Geneva (AFP) – Former FIFA president Sepp Blatter will meet with a Swiss prosecutor for a third straight day, following a second meeting Tuesday in a probe surrounding a suspect payment to Michel Platini.
Former world football chief Blatter is being investigated over a two million Swiss franc ($2.2 million, 1.85 million euro) FIFA payment in 2011 to Platini, who was then in charge of European football’s governing body UEFA.
In final hearings in the investigation, Blatter met with a federal prosecutor from the Office of the Attorney General (OAG) of Switzerland on Monday in Zurich, where FIFA has its headquarters.
Due to Blatter’s fragile health, he can only stay for a couple of hours at a time.
He returned on Tuesday to continue the hearing for a further 90 minutes, and his spokesman Thomas Renggli said afterwards that Blatter would return again on Wednesday — and possibly on Thursday too.
“Mr. Blatter is happy, but not with the prosecutors’ questions. It’s a bit ridiculous. The suspicions about him are a little absurd,” Renggli told AFP.
Under the Swiss Code of Criminal Procedure, in lengthy and complex proceedings, suspects “are questioned one last time before the investigation is concluded”, the OAG said.

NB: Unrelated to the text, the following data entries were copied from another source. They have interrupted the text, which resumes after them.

(* ===== verification/Eeprom.v ===== *)
(** * I2C EEPROM transfers: model of amd/amdgpu/amdgpu_eeprom.c

    The driver sees up to two EEPROM chips as one linear memory. A transfer is cut
    into I2C transactions: a write never crosses a page of the chip, because the
    chip's address counter rolls over inside the page, and no transaction exceeds
    the adapter's length limit. This file holds the linear memory of bytes
    ([bytes_at]), the model of the transfer code over
    any I2C bus ([I2cBus]), the documented behaviour of the chip ([At24]), the linear
    memory the rest of the driver relies on ([EepromDev], [EepromDevSpec]) and the
    proof that the transfer code implements the latter on top of the former. *)

From stdpp Require Import list.
From Stdlib Require Import ZArith Lia.
From S2P Require Import Prelude Bytes.
Open Scope st_scope.

(** ** A linear byte memory *)

Fixpoint bytes_at (m : Z -> Z) (a : Z) (n : nat) : list Z :=
  match n with
  | O => []
  | S n => m a :: bytes_at m (a + 1) n
  end.

Lemma length_bytes_at m a n : length (bytes_at m a n) = n.
Proof. revert a. induction n; intros; simpl; auto. Qed.

Lemma bytes_at_app m a n1 n2 :
  bytes_at m a (n1 + n2) = bytes_at m a n1 ++ bytes_at m (a + Z.of_nat n1) n2.
Proof.
  revert a. induction n1 as [|n1 IH]; intros a; simpl.
  - f_equal. lia.
  - rewrite IH. do 3 f_equal. lia.
Qed.

Lemma bytes_at_ext m m' a n :
  (forall x, a <= x < a + Z.of_nat n -> m x = m' x) -> bytes_at m a n = bytes_at m' a n.
Proof.
  revert a. induction n as [|n IH]; intros a H; simpl; [done|].
  rewrite H by lia. f_equal. apply IH. intros. apply H. lia.
Qed.

Lemma bytes_at_bytes m a n : (forall x, is_byte (m x)) -> Forall is_byte (bytes_at m a n).
Proof. intros H. revert a. induction n; intros; simpl; constructor; auto. Qed.

Lemma bytes_at_lookup m a n x :
  a <= x < a + Z.of_nat n -> bytes_at m a n !! Z.to_nat (x - a) = Some (m x).
Proof.
  revert a. induction n as [|n IH]; intros a H; [lia|]. simpl.
  destruct (Z.eq_dec x a) as [->|].
  - by rewrite Z.sub_diag.
  - replace (Z.to_nat (x - a)) with (S (Z.to_nat (x - (a + 1)))) by lia. simpl. apply IH. lia.
Qed.

(** A range inside a part of a range that is known. *)
Lemma bytes_at_eq_inv m a l x :
  bytes_at m a (length l) = l -> a <= x < a + Z.of_nat (length l) -> l !! Z.to_nat (x - a) = Some (m x).
Proof. intros E H. rewrite <- E. by apply bytes_at_lookup. Qed.

(** [m'] is [m] with [data] written at [a]. *)
Definition written (m m' : Z -> Z) (a : Z) (data : list Z) : Prop :=
  bytes_at m' a (length data) = data /\
  forall x, ~ a <= x < a + Z.of_nat (length data) -> m' x = m x.

(** [m'] differs from [m] only inside the range. *)
Definition frame (m m' : Z -> Z) (a n : Z) : Prop := forall x, ~ a <= x < a + n -> m' x = m x.

Lemma written_frame m m' a data : written m m' a data -> frame m m' a (Z.of_nat (length data)).
Proof. by intros [_ ?]. Qed.

Lemma written_nil m m' a : (forall x, m' x = m x) -> written m m' a [].
Proof. intros H. split; [done|]. intros x _. apply H. Qed.

Lemma frame_mono m m' a n a' n' : frame m m' a n -> a' <= a -> a + n <= a' + n' -> frame m m' a' n'.
Proof. intros H ? ? x Hx. apply H. lia. Qed.

Lemma frame_trans m m' m'' a n : frame m m' a n -> frame m' m'' a n -> frame m m'' a n.
Proof. intros H1 H2 x Hx. rewrite H2, H1; done. Qed.

Lemma bytes_at_frame m m' a n b k :
  frame m m' a n -> (b + Z.of_nat k <= a \/ a + n <= b) -> bytes_at m' b k = bytes_at m b k.
Proof. intros H Hd. apply bytes_at_ext. intros x Hx. apply H. lia. Qed.

(** Two adjacent writes are one. *)
Lemma written_app m m' m'' a l1 l2 :
  written m m' a l1 -> written m' m'' (a + Z.of_nat (length l1)) l2 -> written m m'' a (l1 ++ l2).
Proof.
  intros [B1 F1] [B2 F2]. split.
  - rewrite length_app, bytes_at_app, B2. f_equal. rewrite <- B1 at 2.
    apply bytes_at_ext. intros x Hx. apply F2. lia.
  - intros x Hx. rewrite length_app in Hx. rewrite F2, F1; [done|lia|lia].
Qed.
(** [Some addr]: the function stores [addr] in [control->i2c_address] and returns true. *)
Definition __get_eeprom_i2c_addr (e : ras_env) : option Z :=
  match rom_addr e with
  | Some i2c_addr => Some (u32 (Z.shiftl (Z.shiftr (Z.land i2c_addr 15) 1) 16))
  | None =>
      let v := mp1_version e in
      if v =? IP_VERSION 11 0 2 then
        Some (if is_vega20 e then EEPROM_I2C_MADDR_0
              else if vbios_pn_has e "D342"%string then EEPROM_I2C_MADDR_0
              else EEPROM_I2C_MADDR_4)
      else if v =? IP_VERSION 11 0 7 then Some EEPROM_I2C_MADDR_0
      else if v =? IP_VERSION 13 0 2 then
        Some (if vbios_pn_has e "D673"%string then EEPROM_I2C_MADDR_4 else EEPROM_I2C_MADDR_0)
      else if v =? IP_VERSION 13 0 0 then
        Some (if vbios_pn_has e "D707"%string then EEPROM_I2C_MADDR_0 else EEPROM_I2C_MADDR_4)
      else if (v =? IP_VERSION 13 0 6) || (v =? IP_VERSION 13 0 10) || (v =? IP_VERSION 13 0 12) ||
              (v =? IP_VERSION 13 0 14) then Some EEPROM_I2C_MADDR_4
      else None
  end.

(** ** Encodings *)

Definition __encode_table_header_to_buf (hdr : table_header) (buf : list Z) : list Z :=
  le_split 4 (header hdr) ++ le_split 4 (version hdr) ++ le_split 4 (first_rec_offset hdr) ++
  le_split 4 (tbl_size hdr) ++ le_split 4 (checksum hdr) ++ drop 20 buf.

(** The [i]-th 32-bit word of a buffer, from little endian. *)
Definition word_at (i : nat) (buf : list Z) : Z := le_combine (take 4 (drop (4 * i) buf)).

Definition __decode_table_header_from_buf (buf : list Z) : table_header :=
  TableHeader (word_at 0 buf) (word_at 1 buf) (word_at 2 buf) (word_at 3 buf) (word_at 4 buf).

Definition __encode_table_ras_info_to_buf (rai : table_ras_info) (buf : list Z) : list Z :=
  let tmp := Z.lor (Z.lor (Z.land (rma_status rai) 0xFF)
                          (Z.land (u32 (Z.shiftl (health_percent rai) 8)) 0xFF00))
                   (Z.land (u32 (Z.shiftl (ecc_page_threshold rai) 16)) 0xFFFF0000) in
  le_split 4 tmp ++ drop 4 buf.

Definition __decode_table_ras_info_from_buf (rai : table_ras_info) (buf : list Z) : table_ras_info :=
  let tmp := word_at 0 buf in
  set_ecc_page_threshold (Z.land (Z.shiftr tmp 16) 0xFFFF)
    (set_health_percent (Z.land (Z.shiftr tmp 8) 0xFF)
      (set_rma_status (Z.land tmp 0xFF) rai)).

Definition __encode_table_record_to_buf (record : eeprom_table_record) : list Z :=
  [u8 (err_type record)] ++ [bank record] ++ le_split 8 (ts record) ++
  le_split 6 (Z.land (offset record) 0xffffffffffff) ++ [mem_channel record] ++ [mcumc_id record] ++
  le_split 6 (Z.land (retired_page record) 0xffffffffffff).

While Platini’s final interview with the prosecutor was in March, Blatter’s hearing was postponed to August due to the retired Swiss football administrator’s health.
He spent two months in hospital in December and January after undergoing heart surgery, and in March was convalescing in a clinic.
Joseph “Sepp” Blatter joined FIFA in 1975, became its general secretary in 1981 and the president of world football’s governing body in 1998.
He was forced to stand down in 2015 and was banned by FIFA for eight years, later reduced to six, over ethics breaches for authorising what prosecutors termed a “disloyal payment” to Platini — in other words, one made in his own interests rather than FIFA’s.
“The criminal proceedings against Joseph Blatter are now being conducted on suspicion of fraud, breach of trust and unfaithful business management,” the OAG said in a statement ahead of Monday’s hearing.
In a statement ahead of the hearing, Blatter insisted the payment to former France and Juventus attacking midfielder Platini, 66, was above board.
“It was based on an oral contract that regulated Platini’s advisory activities for FIFA between 1998 and 2002,” he said.
“The process was correctly declared as a late payment of wages.”